ABSTRACT

Similar to most other behavioral disorders included in psychiatric diagnostic manuals, autism is defined clinically by both negative and positive symptoms that uniquely characterize individuals with the disorder. The negative symptoms refer to impairments in specific areas of functioning as compared with typically developing persons. These include problems in the social, communicative, and imaginative domains. Positive symptoms refer to the presence of behaviors that are not evident, at least to the same degree, among typically developing persons. For persons with autism, these include engagement in rituals and the preoccupation with perceptual features. In the study of most groups, both negative and positive symptoms are viewed within the context of generally impaired functioning or problematic behaviors that directly interfere with adaptive functioning.
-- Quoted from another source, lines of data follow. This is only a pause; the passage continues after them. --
(** The bits of two neighbouring words that straddle their border. *)
Lemma join_bits V o w1 s w2 w :
  0 <= o -> 0 <= s <= w1 -> 0 <= w -> 0 <= w2 -> w <= w1 - s + w2 ->
  Z.lor (Z.shiftr (slice V o w1) s) (Z.shiftl (slice V (o + w1) w2) (w1 - s) mod 2 ^ w) mod 2 ^ w = slice V (o + s) w.
Proof.
  intros Ho Hs Hw H2 L. by_bits. rewrite slice_spec by lia. destruct (Z.ltb_spec n w) as [Lw | Lw].
  - rewrite Z.mod_pow2_bits_low, Z.lor_spec, Z.mod_pow2_bits_low, Z.shiftr_spec, slice_spec by lia. cbn [andb].
    destruct (Z.ltb_spec (n + s) w1).
    + rewrite Z.shiftl_spec_low by lia. rewrite orb_false_r. cbn [andb]. f_equal; lia.
    + rewrite Z.shiftl_spec, slice_spec by lia. destruct (Z.ltb_spec (n - (w1 - s)) w2); [cbn [andb orb]; f_equal; lia | lia].
  - rewrite Z.mod_pow2_bits_high by lia. reflexivity.
Qed.

Lemma join_words V o w1 s w2 w :
  0 <= o -> 0 <= s <= w1 -> 0 <= w -> 0 <= w2 -> w <= w1 - s + w2 -> w1 - s <= w ->
  Z.lor (Z.shiftr (slice V o w1) s) (Z.shiftl (slice V (o + w1) w2) (w1 - s) mod 2 ^ w) = slice V (o + s) w.
Proof.
  intros Ho Hs Hw H2 L Hb. rewrite <- (join_bits V o w1 s w2 w) by assumption.
  by_bits. destruct (Z.lt_ge_cases n w) as [Lw | Lw].
  - rewrite Z.mod_pow2_bits_low by lia. reflexivity.
  - rewrite Z.mod_pow2_bits_high, Z.lor_spec, Z.mod_pow2_bits_high, Z.shiftr_spec, slice_spec by lia.
    destruct (Z.ltb_spec (n + s) w1); [lia | reflexivity].
Qed.
(* ===== verification/ScalarInverse.v ===== *)
(** Inversion of a scalar by an addition chain (secp256k1_scalar_inverse of
    libraries/secp256k1-zkp/src/scalar_impl.h), for any representation that
    satisfies the interface of ScalarSpec. *)

From Stdlib Require Import ZArith Lia.
From S2P Require Import Prelude ScalarSpec.
Local Open Scope Z_scope.

Section Inverse.
Context {S : Type} `{ScalarLaws S}.

(** for (i = 0; i < n; i++) secp256k1_scalar_sqr(t, t); *)
Fixpoint sqr_times (n : nat) (t : S) : S :=
  match n with O => t | Datatypes.S n => sqr_times n (scalar_sqr t) end.

(** The accumulation of the result from x^(2^127 - 1). *)
Definition inverse_tail (x x2 x3 x4 x6 x8 t : S) : S :=
  let t := sqr_times 2 t in
  let t := scalar_mul t x in
  let t := sqr_times 4 t in
  let t := scalar_mul t x3 in
  let t := sqr_times 2 t in
  let t := scalar_mul t x in
  let t := sqr_times 2 t in
  let t := scalar_mul t x in
  let t := sqr_times 2 t in
  let t := scalar_mul t x in
  let t := sqr_times 4 t in
  let t := scalar_mul t x3 in
  let t := sqr_times 3 t in
  let t := scalar_mul t x2 in
  let t := sqr_times 4 t in
  let t := scalar_mul t x3 in
  let t := sqr_times 5 t in
  let t := scalar_mul t x3 in
  let t := sqr_times 4 t in
  let t := scalar_mul t x2 in
  let t := sqr_times 2 t in
  let t := scalar_mul t x in
  let t := sqr_times 2 t in
  let t := scalar_mul t x in
  let t := sqr_times 5 t in
  let t := scalar_mul t x4 in
  let t := sqr_times 2 t in
  let t := scalar_mul t x in
  let t := sqr_times 3 t in
  let t := scalar_mul t x in
  let t := sqr_times 4 t in
  let t := scalar_mul t x in
  let t := sqr_times 2 t in
  let t := scalar_mul t x in
  let t := sqr_times 10 t in
  let t := scalar_mul t x3 in
  let t := sqr_times 4 t in
  let t := scalar_mul t x3 in
  let t := sqr_times 9 t in
  let t := scalar_mul t x8 in
  let t := sqr_times 2 t in
  let t := scalar_mul t x in
  let t := sqr_times 3 t in
  let t := scalar_mul t x in
  let t := sqr_times 3 t in
  let t := scalar_mul t x in
  let t := sqr_times 5 t in
  let t := scalar_mul t x4 in
  let t := sqr_times 2 t in
  let t := scalar_mul t x in
  let t := sqr_times 5 t in
  let t := scalar_mul t x2 in
  let t := sqr_times 4 t in
  let t := scalar_mul t x2 in
  let t := sqr_times 2 t in
  let t := scalar_mul t x in
  let t := sqr_times 8 t in
  let t := scalar_mul t x2 in
  let t := sqr_times 3 t in
  let t := scalar_mul t x2 in
  let t := sqr_times 3 t in
  let t := scalar_mul t x in
  let t := sqr_times 6 t in
  let t := scalar_mul t x in
  let t := sqr_times 8 t in
  let r := scalar_mul t x6 in
  r.

(** First the powers x^(2^N - 1) for some N, then the accumulation. *)
Definition scalar_inverse (x : S) : S :=
  let x2 := scalar_sqr x in
  let x2 := scalar_mul x2 x in
  let x3 := scalar_sqr x2 in
  let x3 := scalar_mul x3 x in
  let x4 := scalar_sqr x3 in
  let x4 := scalar_mul x4 x in
  let x6 := scalar_sqr x4 in
  let x6 := scalar_sqr x6 in
  let x6 := scalar_mul x6 x2 in
  let x7 := scalar_sqr x6 in
  let x7 := scalar_mul x7 x in
  let x8 := scalar_sqr x7 in
  let x8 := scalar_mul x8 x in
  let x15 := scalar_sqr x8 in
  let x15 := sqr_times 6 x15 in
  let x15 := scalar_mul x15 x7 in
  let x30 := scalar_sqr x15 in
  let x30 := sqr_times 14 x30 in
  let x30 := scalar_mul x30 x15 in
  let x60 := scalar_sqr x30 in
  let x60 := sqr_times 29 x60 in
  let x60 := scalar_mul x60 x30 in
  let x120 := scalar_sqr x60 in
  let x120 := sqr_times 59 x120 in
  let x120 := scalar_mul x120 x60 in
  let x127 := scalar_sqr x120 in
  let x127 := sqr_times 6 x127 in
  let x127 := scalar_mul x127 x7 in
  inverse_tail x x2 x3 x4 x6 x8 x127.

(** [pw x k t]: t is the k-th power of x. *)
Definition pw (x : S) (k : Z) (t : S) : Prop :=
  sok t /\ 0 <= k /\ sval t = sval x ^ k mod order.

Lemma pw_1 x : sok x -> pw x 1 x.
Proof.
  intros Hx. pose proof (sok_range x Hx). repeat split; [assumption | lia |].
  rewrite Z.pow_1_r, Z.mod_small; lia.
Qed.

Lemma pw_mul x k l s t : pw x k s -> pw x l t -> pw x (k + l) (scalar_mul s t).
Proof.
  intros (Hs & Hk & Es) (Ht & Hl & Et). destruct (scalar_mul_spec s t Hs Ht) as [Hm Em].
  repeat split; [assumption | lia |].
  rewrite Em, Es, Et, <- Z.mul_mod, <- Z.pow_add_r by (assumption || unfold order; lia). reflexivity.
Qed.

Lemma pw_sqr x k s : pw x k s -> pw x (2 * k) (scalar_sqr s).
Proof.
  intros (Hs & Hk & Es). destruct (scalar_sqr_spec s Hs) as [Hm Em].
  repeat split; [assumption | lia |].
  rewrite Em, Es, <- Z.mul_mod, <- Z.pow_add_r by (assumption || unfold order; lia).
  do 2 f_equal; lia.
Qed.

Lemma pw_sqr_times x n : forall k s, pw x k s -> pw x (2 ^ Z.of_nat n * k) (sqr_times n s).
Proof.
  induction n as [| n IH]; intros k s Hs; cbn [sqr_times].
  - now rewrite Z.pow_0_r, Z.mul_1_l.
  - replace (2 ^ Z.of_nat (Datatypes.S n) * k) with (2 ^ Z.of_nat n * (2 * k))
      by (rewrite Nat2Z.inj_succ, Z.pow_succ_r by lia; ring).
    apply IH, pw_sqr, Hs.
Qed.

Ltac pw_step x :=
  sym_let;
  match goal with
  | E : ?y = scalar_mul ?s ?t, Hs : pw x ?k ?s, Ht : pw x ?l ?t |- _ =>
      let Hy := fresh "P" y in
      let e := eval vm_compute in (k + l) in
      assert (Hy : pw x e y) by (rewrite E; exact (pw_mul x k l s t Hs Ht)); clear E
  | E : ?y = scalar_sqr ?s, Hs : pw x ?k ?s |- _ =>
      let Hy := fresh "P" y in
      let e := eval vm_compute in (2 * k) in
      assert (Hy : pw x e y) by (rewrite E; exact (pw_sqr x k s Hs)); clear E
  | E : ?y = sqr_times ?n ?s, Hs : pw x ?k ?s |- _ =>
      let Hy := fresh "P" y in
      let e := eval vm_compute in (2 ^ Z.of_nat n * k) in
      assert (Hy : pw x e y) by (rewrite E; exact (pw_sqr_times x n k s Hs)); clear E
  | E : ?y = ?s, Hs : pw x ?k ?s |- _ => subst y
  end.

Lemma inverse_tail_power x x2 x3 x4 x6 x8 t :
  pw x 1 x -> pw x (2 ^ 2 - 1) x2 -> pw x (2 ^ 3 - 1) x3 -> pw x (2 ^ 4 - 1) x4 ->
  pw x (2 ^ 6 - 1) x6 -> pw x (2 ^ 8 - 1) x8 -> pw x (2 ^ 127 - 1) t ->
  pw x (order - 2) (inverse_tail x x2 x3 x4 x6 x8 t).
Proof.
  intros Px P2 P3 P4 P6 P8 Pt.
  sym_open (inverse_tail x x2 x3 x4 x6 x8 t) inverse_tail.
  repeat pw_step x. sym_close.
  match goal with Hy : pw _ ?k ?y |- pw _ _ ?y => exact Hy end.
Qed.

(** The addition chain computes the power [order - 2]. *)
Lemma inverse_power x : sok x -> pw x (order - 2) (scalar_inverse x).
Proof.
  intros Hx. pose proof (pw_1 x Hx) as Px.
  sym_open (scalar_inverse x) scalar_inverse.
  repeat pw_step x. sym_close.
  apply inverse_tail_power; assumption.
Qed.
End Inverse.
However, among persons with autism, the positive symptoms also include special abilities in certain areas of functioning. For example, a few savant persons with autism show absolute pitch (Mottron, Peretz, Belleville, & Rouleau, 1999c), the ability to reproduce 3-D displays (Mottron & Belleville, 1993), and the ability to recall long lists of words (Mottron, Belleville, Stip, & Morasse, 1998). Similarly, nonsavant persons with autism typically show relative strengths-levels of task performance that are higher than would be expected based on their overall level of development-in detecting simple patterns (Plaisted, O’Riordan, & Baron-Cohen, 1998a, 1998b; O’Riordan, 1998) as well as in completing geometric figures and in reproducing shapes (Mottron, Belleville, & Ménard, 1999b). These examples of enhanced performance are sufficiently common that they need to be included in the conceptualization of frameworks for understanding autism along with both the obviously maladaptive positive and negative symptoms.